Se tiró a la pileta y sobrevivió.

—Entro al living, me saco la blusa que tenía puesta, que al ser de seda hizo que me chupe todo. Yo la peor parte la tengo en el pecho. Me arranqué la remera, mojé una toalla, me envolví y le dije: llevame al hospital porque me estoy muriendo.

—Anda a acostarte porque ya se te va a pasar, no te voy a llevar —le respondió Albornoz.

***

Lo convenció. La llevó al hospital Eva Perón de Merlo. Pero antes, obligó a Karina a llamar a su madre para que le diga que se había intentado suicidar. Jamás le creyeron. Su otro hijo, Lucas, también del matrimonio anterior, estaba en Tortuguitas y fue el primero en llegar.

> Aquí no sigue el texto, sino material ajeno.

Lemma wf_cookies s s' : s'.(cookies) = s.(cookies) → wf s → wf s'.
Proof. intros E [H1 H2]. split; by rewrite E. Qed.

Lemma wf_set_limits s l : wf s → wf (set_limits s l).
Proof. by apply wf_cookies. Qed.

Lemma notify_cookies s m : (notify s m).(cookies) = s.(cookies).
Proof. unfold notify. by destruct (observer s). Qed.
Lemma notify_limits s m : (notify s m).(limits) = s.(limits).
Proof. unfold notify. by destruct (observer s). Qed.

Lemma wf_notify s m : wf s → wf (notify s m).
Proof. apply wf_cookies, notify_cookies. Qed.

Lemma wf_put s d p k c : slot_of c = (d, p, k) → wf s → wf (set_cookies s (put s.(cookies) d p k c)).
Proof.
  intros Hc [H1 H2]. split; simpl; [| by apply pruned_put].
  intros k' c'. rewrite look_put. case_decide; [| apply H1]. by intros [= <-]; subst.
Qed.

Lemma wf_insert s c : wf s → wf (set_cookies s (insert_cookie s.(cookies) c)).
Proof. by apply wf_put. Qed.

Lemma wf_removed s d p k : wf s → wf (set_cookies s (removed s.(cookies) d p k)).
Proof.
  intros [H1 H2]. split; simpl; [| by apply pruned_removed].
  intros k' c'. rewrite look_removed. case_decide; [done | apply H1].
Qed.

Lemma remove_cookies s d p n k :
  (remove_with_partition_key s d p n k).2.(cookies) =
    removed s.(cookies) d p {| key_name := n; key_partition := k |}.
Proof. rewrite remove_eq. simpl. destruct (look _ _); by rewrite ?notify_cookies. Qed.

Lemma remove_limits s d p n k : (remove_with_partition_key s d p n k).2.(limits) = s.(limits).
Proof. rewrite remove_eq. simpl. destruct (look _ _); by rewrite ?notify_limits. Qed.

Lemma wf_remove s d p n k : wf s → wf (remove_with_partition_key s d p n k).2.
Proof.
  intros H. eapply wf_cookies; [| by apply (wf_removed s d p {| key_name := n; key_partition := k |})].
  apply remove_cookies.
Qed.

(** ** Live cookies *)
Definition live (now : Z) (o : option Cookie) : option Cookie :=
  c ← o; if is_expired now c then None else Some c.

Lemma get_live now s d p n k :
  get_with_partition_key now s d p n k = live now (look s.(cookies) (d, p, {| key_name := n; key_partition := k |})).
Proof. done. Qed.

Lemma live_Some now o c : live now o = Some c ↔ o = Some c ∧ is_expired now c = false.
Proof.
  unfold live. destruct o as [c' |]; simpl; [| by split; [| intros []]].
  destruct (is_expired now c') eqn:E; (split; [intros [=] | intros [[=] ?]]); subst; [congruence | done | done].
Qed.
(* ===== verification/CookieQuery.v ===== *)
(** Which cookies a query of the store includes (moli-cookie-store,
    [query.rs], [query_policy.rs]), against a statement of the rules one by
    one, and in which order. *)
From stdpp Require Import base list numbers option gmap strings sorting.
From S2P Require Import Prelude Utf8 CookieTypes CookieDate CookieMatch CookiePolicy CookieStore.
From S2P Require Import CookieMaps CookieInvariant CookieGuarantees.

#[local] Open Scope N_scope.

Section query.
Context {Url : Type} {url_crate : UrlCrate Url} {host_crate : HostCrate} {url_laws : UrlLaws Url}.
Context (in_range : Z → bool) (shuffle : list Cookie → list Cookie) (shuffle_perm : ∀ l, shuffle l ≡ₚ l).

(** ** The rules *)
(** The cookie's domain, host-only or not, covers the host of the request. *)
Definition domain_covers (d : CookieDomain) (u : Url) : Prop :=
  ∃ h, canonical_request_host u = Some h ∧
    match d with
    | HostOnly h' => h = h'
    | Suffix d => domain_match h d
    | NotPresent | Empty => False
    end.

Definition path_covers (p : CookiePath) (u : Url) : Prop :=
  cannot_be_a_base u = false ∧ rfc_path_match (path_of u) p.(path_str).

(** [HttpOnly]: not for scripts that do not ask for it, nor for transports
    that are not HTTP. *)
Definition http_only_allows (c : Cookie) (q : QueryContext Url) : Prop :=
  http_only c = true →
  (q.(qc_source) = Document → q.(include_http_only) = true) ∧
  (q.(qc_source) = Http → is_http_scheme q.(qc_url) = true).

Definition scheme_allows (c : Cookie) (q : QueryContext Url) : Prop :=
  c.(source_scheme) = Unset ∨ c.(source_scheme) = source_scheme_from_url q.(qc_url).

(** Partitioned cookies go to their partition only, the others to every
    request but one from an opaque partition. *)
Definition partition_allows (c : Cookie) (q : QueryContext Url) : Prop :=
  match c.(partition_key) with
  | Some k => q.(qc_browser_context).(cookie_partition_key) = Some k
  | None => ∀ n a, q.(qc_browser_context).(cookie_partition_key) ≠ Some (Opaque n a)
  end.

Definition same_site_allows (now : Z) (c : Cookie) (q : QueryContext Url) : Prop :=
  q.(qc_source) = Cdp ∨
  let context := for_inclusion q.(qc_same_site_context) in
  match effective_same_site in_range now c with
  | NoRestriction => True
  | EffectiveStrict => context = SameSiteStrict
  | EffectiveLax => context = SameSiteStrict ∨ context = SameSiteLax
  | LaxAllowUnsafe =>
      context ≠ CrossSite ∧
      (context = SameSiteLaxMethodUnsafe → q.(qc_request_type) = TopLevelNavigation)
  end.

Record sent (now : Z) (q : QueryContext Url) (c : Cookie) : Prop := {
  sent_live : is_expired now c = false;
  sent_domain : domain_covers c.(domain) q.(qc_url);
  sent_path : path_covers c.(path) q.(qc_url);
  sent_secure : secure c = true → is_secure q.(qc_url) = true;
  sent_http_only : http_only_allows c q;
  sent_scheme : scheme_allows c q;
  sent_partition : partition_allows c q;
  sent_same_site : same_site_allows now c q }.

(** ** One cookie *)
Lemma domain_covers_spec d (u : Url) : ∃ b, domain_matches d u = Ret b ∧ (b = true ↔ domain_covers d u).
Proof.
  destruct d as [h | s | |].
  2: apply suffix_matches_spec.
  all: unfold domain_matches, domain_covers; destruct (canonical_request_host u) as [h0 |];
    (eexists; split; [done |]).
  all: rewrite ?bool_decide_eq_true; split; [try done | try by intros (? & ? & ?)].
  - intros ->. eauto.
  - by intros (? & [= <-] & ->).
Qed.

Lemma exclude_if_included b r s : is_included (exclude_if b r s) = negb b && is_included s.
Proof.
  unfold exclude_if, is_included, add_exclusion. destruct b; [| done]. simpl.
  apply bool_decide_eq_false. unfold push_new. case_bool_decide as E.
  - intros E'. rewrite E' in E. by apply elem_of_nil in E.
  - by destruct (exclusion_reasons s).
Qed.

Lemma warn_if_included b r s : is_included (warn_if b r s) = is_included s.
Proof. by destruct b. Qed.

Lemma same_site_spec now c q :
  same_site_exclusion_reason c q (for_inclusion q.(qc_same_site_context)) (effective_same_site in_range now c) = None ↔
  same_site_allows now c q.
Proof.
  unfold same_site_exclusion_reason, same_site_allows. case_decide as D; [by split; [left |] |].
  cbv zeta. set (context := for_inclusion _). clearbody context.
  destruct (effective_same_site in_range now c).
  - split; [by right | done].
  - destruct context; (split; [intros ?; right; (by auto || done) | intros [? | [|]]; done]).
  - destruct context, (qc_request_type q); simpl; (split; [intros ?; right; split; done | intros [? | [? ?]]]; try done; try naive_solver).
  - case_decide; (split; [intros ?; right; done | intros [? | ?]; done]).
Qed.

Lemma partition_spec c (q : QueryContext Url) :
  partition_key_mismatch c.(partition_key) q.(qc_browser_context).(cookie_partition_key) = false ↔
  partition_allows c q.
Proof.
  unfold partition_key_mismatch, partition_allows.
  destruct (partition_key c) as [k |], (cookie_partition_key _) as [[s a | n a] |]; simpl;
    rewrite ?negb_false_iff, ?bool_decide_eq_true; naive_solver.
Qed.

Lemma scheme_spec c (q : QueryContext Url) : source_scheme_mismatch c q.(qc_url) = false ↔ scheme_allows c q.
Proof.
  unfold source_scheme_mismatch, scheme_allows. rewrite andb_false_iff, !negb_false_iff, !bool_decide_eq_true.
  naive_solver.
Qed.

Lemma http_only_spec c (q : QueryContext Url) :
  (http_only c && negb (q.(include_http_only) || negb (bool_decide (q.(qc_source) = Document))) = false ∧
   http_only c && bool_decide (q.(qc_source) = Http) && negb (is_http_scheme q.(qc_url)) = false) ↔
  http_only_allows c q.
Proof.
  unfold http_only_allows. destruct (http_only c), (include_http_only q), (is_http_scheme _), (qc_source q);
    simpl; naive_solver.
Qed.
(** A script finds its slot free of live [HttpOnly] cookies and puts none. *)
Lemma script_write now (x : InsertContext Url) s s' r k c : wf s → x.(ic_source) = Document →
  write_effect shuffle now x s s' r → look s'.(cookies) k = Some c → http_only c = true →
  look s.(cookies) k = Some c.
Proof.
  intros Hs Hx Hw. apply from_document_true in Hx.
  destruct Hw as [e | c1 old Hc He Ho | c1 s' Hc He Hm | c1 c' s1 s2 a Hc He Hsame Hm Hcl].
  - done.
  - rewrite notify_cookies. simpl. rewrite look_put. case_decide; [| done]. intros [= <-].
    pose proof (allowed_old _ _ _ _ _ Hc old Ho) as A. rewrite Hx, andb_true_r in A.
    change (http_only (expire now old)) with (http_only old). congruence.
  - apply (make_room_inv _ shuffle_perm) in Hm as [Hev _]; [| done].
    by destruct (evictions_look _ _ _ _ k Hev) as [-> | (-> & _)].
  - apply (make_room_inv _ shuffle_perm) in Hm as [Hev _]; [| done].
    rewrite notify_cookies. simpl. rewrite look_insert, (same_but_age_slot c1 c' Hsame). case_decide as D.
    + intros [= <-]. pose proof (allowed_http_only _ _ _ _ _ Hc) as A. rewrite Hx, andb_true_r in A.
      destruct Hsame as [E _]. unfold http_only in *. rewrite E. congruence.
    + rewrite (cleared_look _ _ _ _ _ Hcl) by done.
      by destruct (evictions_look _ _ _ _ k Hev) as [-> | (-> & _)].
Qed.
Definition document_node_precedes (fuel : nat) (document : StylesheetBlockingReadView) (candidate target : N)
    : run bool :=
  fst <$> document_node_precedes_until fuel document candidate target (document_node_id document) (false, false).

(** ** Theorems *)

(** *** Document order is the order of a preorder walk *)
Inductive dom_tree := Node (id : N) (children : list dom_tree).

Definition root (t : dom_tree) : N := let 'Node id _ := t in id.

Fixpoint preorder (t : dom_tree) : list N :=
  let 'Node id cs := t in id :: concat (map preorder cs).

Fixpoint height (t : dom_tree) : nat :=
  let 'Node _ cs := t in S (foldr max O (map height cs)).

(** The nodes the view answers with form the tree. *)
Inductive represents (document : StylesheetBlockingReadView) : dom_tree → Prop :=
  | represents_node id cs :
      child_ids document id = map root cs → Forall (represents document) cs →
      represents document (Node id cs).

(** The nodes listed before the first occurrence of [target]. *)
Fixpoint before (target : N) (l : list N) : list N :=
  match l with [] => [] | x :: l => if x =? target then [] else x :: before target l end.

Lemma before_absent t l : t ∉ l → before t l = l.
Proof.
  induction l as [|x l IH]; intros H; simpl; [done |].
  apply not_elem_of_cons in H as [Hx Hl]. rewrite IH by done.
  by destruct (N.eqb_spec x t).
Qed.

Lemma before_app t l k : before t (l ++ k) = if bool_decide (t ∈ l) then before t l else l ++ before t k.
Proof.
  induction l as [|x l IH]; [done |]. cbn [app before].
  destruct (N.eqb_spec x t) as [->|Hx]; [by rewrite (bool_decide_true (t ∈ _)) by set_solver |].
  rewrite IH, (bool_decide_ext (t ∈ x :: l) (t ∈ l)) by set_solver. by case_bool_decide.
Qed.

Lemma walk_children_spec visit candidate target cs found :
  Forall (λ t, ∀ found, visit (root t) (found, false) =
    Ret (found || bool_decide (candidate ∈ before target (preorder t)), bool_decide (target ∈ preorder t))) cs →
  walk_children visit (map root cs) (found, false) =
    Ret (found || bool_decide (candidate ∈ before target (concat (map preorder cs))),
         bool_decide (target ∈ concat (map preorder cs))).
Proof.
  intros H. revert found. induction H as [|t cs Ht _ IH]; intros found; cbn [map concat walk_children].
  - rewrite !bool_decide_false by set_solver. by rewrite orb_false_r.
  - rewrite Ht. cbn [mbind run_bind snd]. rewrite before_app.
    destruct (decide (target ∈ preorder t)) as [Hin|Hout].
    + rewrite !(bool_decide_true (target ∈ _)) by set_solver. done.
    + rewrite (bool_decide_false (target ∈ preorder t)) by done. rewrite IH, before_absent by done.
      f_equal. f_equal; [| apply bool_decide_ext; set_solver].
      rewrite <-orb_assoc. f_equal.
      rewrite <-bool_decide_or. apply bool_decide_ext. set_solver.
Qed.

Lemma height_children fuel cs :
  (S (foldr max O (map height cs)) ≤ S fuel)%nat → Forall (λ t, height t ≤ fuel)%nat cs.
Proof.
  intros H. apply Forall_forall. intros t Ht. induction cs as [|c cs IH]; [set_solver |]. simpl in *.
  apply elem_of_cons in Ht as [->|Ht]; [lia |]. apply IH; [lia | done].
Qed.

Lemma precedes_until_spec document candidate target fuel t found :
  represents document t → (height t ≤ fuel)%nat →
  document_node_precedes_until fuel document candidate target (root t) (found, false) =
    Ret (found || bool_decide (candidate ∈ before target (preorder t)), bool_decide (target ∈ preorder t)).
Proof.
  revert t found. induction fuel as [|fuel IH]; intros [id cs] found Hr Hh; [simpl in Hh; lia |].
  inversion Hr as [? ? Hc Hcs]; subst. apply height_children in Hh.
  cbn [document_node_precedes_until root preorder before fst snd].
  destruct (N.eqb_spec id target) as [->|Hne].
  - rewrite (bool_decide_false (candidate ∈ _)) by set_solver.
    rewrite (bool_decide_true (target ∈ _)) by set_solver. by rewrite orb_false_r.
  - rewrite Hc, (walk_children_spec _ candidate target).
    + f_equal. f_equal; [| apply bool_decide_ext; set_solver].
      rewrite <-orb_assoc. f_equal. destruct (N.eqb_spec id candidate) as [->|Hnc]; cbn [orb].
      * rewrite bool_decide_true by set_solver. done.
      * apply bool_decide_ext. set_solver.
    + apply Forall_forall. intros c Hc'. intros found'. rewrite Forall_forall in Hcs, Hh.
      apply IH; [by apply Hcs | by apply Hh].
Qed.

Como en el Hospital de Quemados no había lugar, en cinco días la trasladaron al Sanatorio Figueroa Paredes de Laferrere ya que por la gravedad de sus quemaduras requería un lugar de alta complejidad.

El 55% de su cuerpo estaba quemado.

Estuvo internada seis meses.

—Hasta una semana antes de que me den el alta, me iban a visitar del trabajo. Cuando llamo para reincorporarme, me dicen: “no podés venir porque hay una perimetral entre vos y Albornoz” ya que mi ex trabajaba conmigo.

Gustavo el primer mes la fue a visitar y después la hermana habló con los médicos para que le negaran la entrada. En febrero de 2014, la justicia allanó la vivienda de Merlo y se llevaron a su ex esposo, quien solo estuvo detenido 33 días. La familia Abregú consiguió un abogado recién en abril de 2015 porque no podían pagarlo. Alejandro Bois se puso al frente de la causa sin cobrarles un peso.

Karina, junto a su hermana, cuando pudo recuperarse y salir de la depresión, le puso el cuerpo a la lucha. Denunció a su ex marido por irrumpir la perimetral más de 16 veces.

Recién se reencontró con él dos años después, a fines de abril de 2016, cuando comenzó el juicio.

—Verlo a él otra vez fue toparme otra vez con todos esos años de violencia, ver su cara de hijo de puta.

Por fin, el 25 abril de 2016, Albornoz, fue condenado a 11 años de prisión inmediata por “intento de femicidio” por el Tribunal en lo Criminal N° 1 de Morón.

Ahora Karina junto a su hermana denuncia casos de violencia que padecen otras mujeres porque se dio cuenta que esto no le pasaba solo a ella, sino a miles.